PR contact name, direct phone, and email

Removes the friction that kills follow-through

Research on press industry practices shows that press releases rank as journalists' top resource for organizational news — meaning the press release section of your kit is one of the most functionally important pieces to keep current.

Putting Your Media Kit to Work

Once your kit is built, knowing when to deploy it makes the difference.

If a journalist contacts you cold: Reply within two hours with a link or attached PDF of your media kit, plus an offer to answer questions directly. Speed signals professionalism.

When you issue a press release: Include a link to your full digital kit or attach a PDF. Don't make reporters dig for company context — make it part of the package.

When attending chamber events or panels: Have your one-page overview and executive bio on hand. Event coordinators frequently compile speaker profiles from materials provided — your media kit handles this automatically.

If you're pitching a co-marketing partnership: Lead with the media clippings section. Past coverage functions as social proof for potential partners, not just for journalists.

Keeping Your Media Kit Current and Shareable

A media kit that's two years old is nearly as damaging as having none. Set a quarterly calendar reminder to review every component: update bios when key hires join, add press releases when you open a new location, refresh product details when your offerings change.

Many businesses maintain their kit as a PDF for easy distribution and archiving. If you need to repurpose sections for presentations — say, a company overview slide deck for a Henry County Chamber pitch event or a local business expo — Adobe Acrobat Online is a file conversion tool that lets you create a PowerPoint from a PDF by dragging and dropping your files into the interface. That gives your media kit content a second life in a presentation format without starting from scratch.

Keep both formats ready: PDF for media contacts, slide deck for partner and investor conversations.

Conclusion

For businesses in Henry County and across the Atlanta metro, a media kit is one of the lowest-cost, highest-leverage tools available for public relations — and one of the most commonly skipped. The Henry County Chamber of Commerce offers networking events, member visibility opportunities, and press partnerships that become significantly more valuable when you arrive prepared. Reach out to the Chamber to explore upcoming events where a polished media kit could open the right door at the right moment.

Frequently Asked Questions

Does my business need a media kit if I've never been contacted by a reporter?

Yes — a media kit is most valuable before you're on a journalist's radar, not after. Proactive outreach (pitching a story idea, attending a chamber press event, issuing a press release about a milestone) requires having materials ready. Waiting until a reporter calls means building the kit under deadline pressure, which usually shows.

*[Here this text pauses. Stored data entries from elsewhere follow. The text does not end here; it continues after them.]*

Lemma cache_lookup_cons e l path :
  cache_lookup (e :: l) path = if decide (ce_path e = path) then Some e else cache_lookup l path.
Proof. unfold cache_lookup. rewrite filter_cons. by destruct (decide _). Qed.

Lemma cache_lookup_Some l path e : cache_lookup l path = Some e -> e ∈ l /\ ce_path e = path.
Proof.
  induction l as [|e' l IH]; [done|]. rewrite cache_lookup_cons.
  destruct (decide _); [intros [= ->]; set_solver|]. intros [? ?]%IH. set_solver.
Qed.

Lemma cache_lookup_None l path : cache_lookup l path = None -> path ∉ ce_path <$> l.
Proof.
  induction l as [|e l IH]; [set_solver|]. rewrite cache_lookup_cons.
  destruct (decide _); [done|]. intros ?%IH. set_solver.
Qed.

Lemma cache_replace_paths l e : ce_path <$> cache_replace l e = ce_path <$> l.
Proof. induction l as [|e' l IH]; cbn; [done|]. destruct (decide _) as [E|]; cbn; congruence. Qed.

Lemma cache_replace_Forall P l e : P e -> Forall P l -> Forall P (cache_replace l e).
Proof. induction 2; cbn; [constructor|]. destruct (decide _); by constructor. Qed.

Lemma cache_replace_lookup l e e' :
  cache_lookup l (ce_path e) = Some e' -> cache_lookup (cache_replace l e) (ce_path e) = Some e.
Proof.
  induction l as [|e'' l IH]; [done|]. rewrite cache_lookup_cons. cbn.
  destruct (decide _); rewrite cache_lookup_cons; [by rewrite decide_True|by rewrite decide_False].
Qed.

Lemma cache_store_ok content e s s' :
  cache_store e s = Some (tt, s') -> cache_ok content (ps_cache s) ->
  parsed_from (content (ce_path e) (ce_mtime e) (ce_size e)) (ce_ruleset e) ->
  cache_ok content (ps_cache s') /\ cache_lookup (ps_cache s') (ce_path e) = Some e.
Proof.
  intros [= <-] [Hf Hn] He. cbn. destruct (cache_lookup (ps_cache s) (ce_path e)) as [e'|] eqn:E.
  - split; [split|by eapply cache_replace_lookup].
    + by apply cache_replace_Forall.
    + by rewrite cache_replace_paths.
  - split; [split; [by constructor|]|].
    + cbn. constructor; [by apply cache_lookup_None|done].
    + rewrite cache_lookup_cons. by rewrite decide_True.
Qed.

(** The entry is found afterwards, and the others as before. *)
Lemma cache_replace_others l e q :
  q <> ce_path e -> cache_lookup (cache_replace l e) q = cache_lookup l q.
Proof.
  intros Hq. induction l as [|e' l IH]; [done|]. cbn. destruct (decide _) as [E|]; rewrite !cache_lookup_cons.
  - by rewrite !decide_False by congruence.
  - by rewrite IH.
Qed.

Lemma cache_store_lookup e s s' :
  cache_store e s = Some (tt, s') ->
  cache_lookup (ps_cache s') (ce_path e) = Some e /\
  (forall q, q <> ce_path e -> cache_lookup (ps_cache s') q = cache_lookup (ps_cache s) q) /\
  ps_mutex s' = ps_mutex s /\ ps_heap s' = ps_heap s.
Proof.
  intros [= <-]. cbn. destruct (cache_lookup (ps_cache s) (ce_path e)) as [e'|] eqn:E.
  - split_and!; [by eapply cache_replace_lookup|intros q; by apply cache_replace_others|done..].
  - split_and!; [rewrite cache_lookup_cons; by rewrite decide_True| |done..].
    intros q Hq. rewrite cache_lookup_cons. by rewrite decide_False by congruence.
Qed.

Section rules_cache.
Context {AP : AprPaths} {AF : AprFiles}.

(** A thread that nobody disturbs parses as [cacher_ruleset_parse] says. *)
Lemma parse_in_process_alone json w s :
  match cacher_ruleset_parse (Some json) (Some 256) (ps_heap s) with
  | Some (r, h) => exists e, exec (parse_in_process json) w s
      = Some (r, w, PState h (ps_mutex s) (ps_cache s) e (S (ps_texts s)))
  | None => exec (parse_in_process json) w s = None
  end.
Proof.
  unfold cacher_ruleset_parse, parse_in_process, mbind at 1, M_bind at 1.
  cbn [exec mem mbind prog_bind reset_json write_position on_heap set_error ps_heap].
  destruct (parse_ruleset (Some json) (ps_heap s)) as [[[rs e] h]|] eqn:E; [|done].
  destruct e as [| |position|]; cbn; try by eexists.
  apply parse_ruleset_position, Nat.leb_le in E. rewrite Nat.eqb_refl, E. cbn. by eexists.
Qed.

(** Parsing on a reliable heap is defined, also when it logs an error. *)
Lemma wpp_parse_or_log json vs (Q : option cacher_ruleset -> world -> pstate -> Prop) w s :
  heap_wf (ps_heap s) -> reliable (ps_heap s) -> (Z.of_nat (length json) < INT_MAX)%Z ->
  rules_of_document json = Some vs ->
  (forall rs h' e, rs ≫= view_ruleset = vs -> owns (ps_heap s) h' (opt_ruleset_blks rs) ->
     Q rs w (PState h' (ps_mutex s) (ps_cache s) e (S (ps_texts s)))) ->
  wpp (parse_or_log json) Q w s.
Proof.
  intros Hwf Hr Hl Hvs HQ. unfold parse_or_log. apply wpp_bind. pose proof (parse_in_process_alone json w s) as Ha.
  destruct (wp_run _ _ _ (cacher_ruleset_parse_builds json (Some 256) vs _ Hwf Hl Hvs))
    as ([rs err] & h' & E & Ho & Hv & He). specialize (Hv Hr).
  rewrite E in Ha. destruct Ha as [e Ha]. unfold wpp at 1. rewrite Ha. destruct rs as [rs|].
  - apply wpp_ret. by apply HQ.
  - cbn in Hv. destruct (He (eq_sym Hv)) as [msg ->]. cbn [write_error log_errbuf].
    apply wpp_ret. by apply HQ.
Qed.

(** What loading a file that can be read and parsed leaves behind: the rule set
    of its content, remembered with the stamp. *)
Definition remembered (path : cstr) (mtime size : Z) (w : world) (s : pstate) (rs : option cacher_ruleset)
    (w' : world) (s' : pstate) : Prop :=
  owns (ps_heap s) (ps_heap s') (opt_ruleset_blks rs) /\ same_files (view w) (view w') /\ healthy w' /\
  exists s1, ps_cache s1 = ps_cache s /\ ps_mutex s1 = ps_mutex s /\
    cache_store (CacheEntry path mtime size rs) s1 = Some (tt, s').

Lemma wpp_load_fresh path mtime data vs w s :
  healthy w -> heap_wf (ps_heap s) -> reliable (ps_heap s) ->
  rules_file_at (view w) path mtime data -> (Z.of_nat (length data) < INT_MAX)%Z ->
  rules_of_document (c_str data) = Some vs ->
  wpp (load_ruleset path mtime (Z.of_nat (length data)))
    (fun rs w' s' => rs ≫= view_ruleset = vs /\
       remembered path mtime (Z.of_nat (length data)) w s rs w' s') w s.
Proof.
  intros Hh Hwf Hr (i & Hi & Hmt & Hd) Hl Hvs. unfold load_ruleset.
  wp_call; [done|]. intros a w1 Ho Hh1. destruct (Hh1 Hh) as [Hs Hw1]. cbn in Ho, Hs.
  destruct a as [f|].
  2: { destruct Hs as [? [=]]. unfold file_at. rewrite Hi. cbn. eauto. }
  destruct Ho as (j & Hj & Hfree & Ho). rewrite Hi in Hj. injection Hj as <-. destruct Ho as (t & Ht & Ho).
  wp_call.
  { rewrite Ho. cbn. apply bool_decide_eq_true. rewrite lookup_insert_eq. eauto. }
  intros a w2 Hrd Hh2. destruct (Hh2 Hw1) as [Hs2 Hw2]. cbn in Hrd, Hs2. rewrite Ho in Hrd, Hs2.
  cbn in Hrd, Hs2. rewrite Nat2Z.id in *. destruct a as [buf|].
  2: { destruct (Hs2 i 0 data) as [? [=]]; [by rewrite lookup_insert_eq|done|lia]. }
  destruct Hrd as (j & off & data' & Hj & Hd' & Hle & -> & Hlat). rewrite lookup_insert_eq in Hj.
  injection Hj as <- <-. rewrite Hd in Hd'. injection Hd' as <-. cbn in Hlat.
  destruct Hlat as (t2 & Ht2 & Hv2).
  wp_call.
  { rewrite Hv2. cbn. apply bool_decide_eq_true. rewrite lookup_insert_eq. eauto. }
  intros [] w3 Hcl Hh3. destruct (Hh3 Hw2) as [_ Hw3]. cbn in Hcl. rewrite Hv2 in Hcl. cbn in Hcl.
  destruct Hcl as (t3 & Ht3 & Hv3).
  assert (same_files (view w) (view w3)) as Hsame.
  { rewrite Hv3. unfold same_files. cbn. split_and!; try done.
    rewrite !insert_insert_eq, delete_insert_id by done. done. }
  rewrite drop_0, firstn_all. apply wpp_bind. eapply wpp_parse_or_log; [done..|idtac|exact Hvs|].
  { pose proof (c_str_length data). lia. }
  intros rs h' e Hrs Howns. apply wpp_bind. eapply wpp_mem; [done|]. apply wpp_ret. split; [done|].
  split_and!; [done..|]. by exists (PState h' (ps_mutex s) (ps_cache s) e (S (ps_texts s))).
Qed.
End rules_cache.

(** The choice of a rule set does not tell equivalent configurations apart. *)
Lemma get_ruleset_equiv {AP : AprPaths} a b :
  conf_equiv a b -> cacher_config_get_ruleset (Some a) = cacher_config_get_ruleset (Some b).
Proof.
  intros []. unfold cacher_config_get_ruleset. rewrite ce_rules_file0.
  destruct (dc_rules_file b) as [f|].
  - unfold get_ruleset_from_file, resolve_rules_file_path. by rewrite ce_config_dir0.
  - by rewrite ce_rules_json0.
Qed.

(** ** Properties *)

(** Merging configurations is associative, and up to the equivalence that
    forgets an inline rule set behind a rules file, a level that sets nothing
    changes nothing, above or below. *)
Theorem merge_monoid a b c :
  cacher_merge_dir_config (cacher_merge_dir_config a b) c =
    cacher_merge_dir_config a (cacher_merge_dir_config b c) /\
  conf_equiv (cacher_merge_dir_config (cacher_create_dir_config None) a) a /\
  conf_equiv (cacher_merge_dir_config a (cacher_create_dir_config None)) a.
Proof.
  split_and!.
  - unfold cacher_merge_dir_config. cbn. rewrite !merge_flag_assoc, !merge_ptr_assoc. f_equal.
    destruct (dc_rules_file c), (dc_rules_file b), (dc_rules_file a); cbn; try done.
    by destruct (dc_rules_json c).
  - split; cbn; rewrite ?merge_flag_unset, ?merge_ptr_none; try done. by intros ->.
  - split; cbn; try done. by intros ->.
Qed.

(** C34: along a chain of directories the innermost level that sets a directive
    decides it, and a rules file set at any level wins over every inline rule
    set of the chain. *)
Theorem merge_chain_innermost base l :
  (forall x, x <> CACHER_UNSET ->
     (dc_enabled (merge_chain base l) = x <-> innermost CACHER_UNSET (dc_enabled <$> base :: l) x) /\
     (dc_admin_require_user (merge_chain base l) = x <->
        innermost CACHER_UNSET (dc_admin_require_user <$> base :: l) x) /\
     (dc_status_header (merge_chain base l) = x <->
        innermost CACHER_UNSET (dc_status_header <$> base :: l) x)) /\
  (forall p,
     (dc_admin_path (merge_chain base l) = Some p <->
        innermost None (dc_admin_path <$> base :: l) (Some p)) /\
     (dc_rules_file (merge_chain base l) = Some p <->
        innermost None (dc_rules_file <$> base :: l) (Some p))) /\
  (l = [] \/ dc_rules_file (merge_chain base l) = None \/ dc_rules_json (merge_chain base l) = None).
Proof.
  split_and!.
  - intros x Hx. rewrite !(merge_chain_field _ merge_flag) by done.
    rewrite !(fold_innermost CACHER_UNSET merge_flag) by (apply merge_flag_cases || done). done.
  - intros p. rewrite !(merge_chain_field _ merge_ptr) by done.
    rewrite !(fold_innermost None merge_ptr) by (apply merge_ptr_cases || done). done.
  - destruct l as [|c l _] using rev_ind; [by left|right].
    unfold merge_chain. rewrite fold_left_app. cbn.
    destruct (merge_ptr _ _) as [f|]; [by right|by left].
Qed.

Lemma merge_chain_innermost_witness :
  let base := set_enabled (cacher_create_dir_config (Some (str "/"))) 1 in
  let l := [cacher_create_dir_config (Some (str "/a"));
            set_enabled (cacher_create_dir_config (Some (str "/a/b"))) 0] in
  dc_enabled (merge_chain base l) = 0%Z <-> innermost CACHER_UNSET [1; CACHER_UNSET; 0]%Z 0%Z.
Proof.
  intros base l. by apply (merge_chain_innermost base l).
Defined.

(** The argument of CacherRules loses the blanks around it and one pair of
    equal quotes, if it has one, and nothing else: what is between the quotes
    is kept as it is written. *)
Theorem set_rules_unquotes {AS : AprStrings} c pad t pad' :
  trimmed t -> Forall (fun c => is_blank c = true) pad -> Forall (fun c => is_blank c = true) pad' ->
  exists json, dc_rules_json (cacher_set_rules c (pad ++ t ++ pad')) = Some json /\
    ((exists q, is_quote q /\ t = [q] ++ json ++ [q]) \/
     (json = t /\ forall q s, is_quote q -> t <> [q] ++ s ++ [q])).
Proof.
  intros Ht Hp Hp'. cbn. rewrite unquote_args_trimmed by done. eexists. split; [done|].
  destruct t as [|q t]; [right; split; [done|by intros]|].
  destruct (decide _) as [[Hq Hl]|Hn].
  - left. exists q. split; [done|]. destruct t as [|e t _] using rev_ind; [done|].
    rewrite last_snoc in Hl. injection Hl as ->. by rewrite removelast_last.
  - right. split; [done|]. intros q' s Hq' [= -> ->]. apply Hn. by rewrite last_snoc.
Qed.

Lemma set_rules_unquotes_witness :
  exists json, dc_rules_json (cacher_set_rules (cacher_create_dir_config None)
                  (str "  " ++ str "'{}'" ++ [TAB])) = Some json /\
    ((exists q, is_quote q /\ str "'{}'" = [q] ++ json ++ [q]) \/
     (json = str "'{}'" /\ forall q s, is_quote q -> str "'{}'" <> [q] ++ s ++ [q])).
Proof.
  apply (set_rules_unquotes (cacher_create_dir_config None) (str "  ") (str "'{}'") [TAB]).
  - intros c [[= <-]|[= <-]]; reflexivity.
  - repeat constructor.
  - repeat constructor.
Defined.

(** C36: a rules file inherited from an outer directory is resolved against the
    directory that inherits it, not against the one it was set for. *)
Theorem rules_file_inherited_dir {AP : AprPaths} base add f dir :
  dc_rules_file base = Some f -> dc_rules_file add = None -> dc_config_dir add = Some dir ->
  dc_rules_file (cacher_merge_dir_config base add) = Some f /\
  resolve_rules_file_path (cacher_merge_dir_config base add) f = apr_filepath_merge dir f.
Proof.
  intros Hb Ha Hd. unfold resolve_rules_file_path, cacher_merge_dir_config. cbn.
  by rewrite Hb, Ha, Hd.
Qed.

Lemma rules_file_inherited_dir_witness :
  let base := set_rules_file (cacher_create_dir_config (Some (str "/srv/site"))) (Some (str "cacher.json")) in
  let add := cacher_create_dir_config (Some (str "/srv/site/blog")) in
  dc_rules_file (cacher_merge_dir_config base add) = Some (str "cacher.json") /\
  resolve_rules_file_path (cacher_merge_dir_config base add) (str "cacher.json") =
    apr_filepath_merge (str "/srv/site/blog") (str "cacher.json").
Proof. intros base add. by apply rules_file_inherited_dir. Defined.

Section rules_file.
Context {AP : AprPaths} {AF : AprFiles}.

(** A working child, with memory, and a path that resolves to a readable file of
    a healthy disk. *)
Record rules_file_present (dconf : cacher_dir_conf) (f path : cstr) (mtime : Z) (data : list ascii)
    (vs : option (list arule)) (w : world) (s : pstate) : Prop := {
  rp_healthy : healthy w;
  rp_mutex : ps_mutex s = true;
  rp_heap : heap_wf (ps_heap s);
  rp_reliable : reliable (ps_heap s);
  rp_path : resolve_rules_file_path dconf f = Some path;
  rp_file : rules_file_at (view w) path mtime data;
  rp_short : (Z.of_nat (length data) < INT_MAX)%Z;
  rp_parses : rules_of_document (c_str data) = Some vs;
}.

Have your kit ready before you need it, not after.

How long should a media kit be?

Most effective media kits run 4–8 pages in PDF format: one page for the company overview, one page per executive bio, one to two pages of press releases, and a contact page. Longer isn't better. Journalists scan quickly, and a bloated kit signals that no one has thought carefully about what a reporter actually needs.

Tight and current beats comprehensive and stale.

Should I host my media kit on my website or email it as a PDF?

Both. A dedicated "Press" or "Media" page on your website makes your kit discoverable and easy to link in pitch emails. Keep a downloadable PDF on the same page — some contacts prefer to archive files locally or work offline. A web page with a downloadable option covers both preferences without extra effort.

A web page plus a downloadable PDF is the standard.

What's the difference between a media kit and a press release?

A press release is a single announcement about one specific event or milestone. A media kit is the full package — it contains press releases, but also your company story, team bios, product information, and contact details. Think of the press release as one chapter; the media kit is the whole book. Journalists typically want both when covering a business for the first time.

The media kit is the context that makes a press release credible.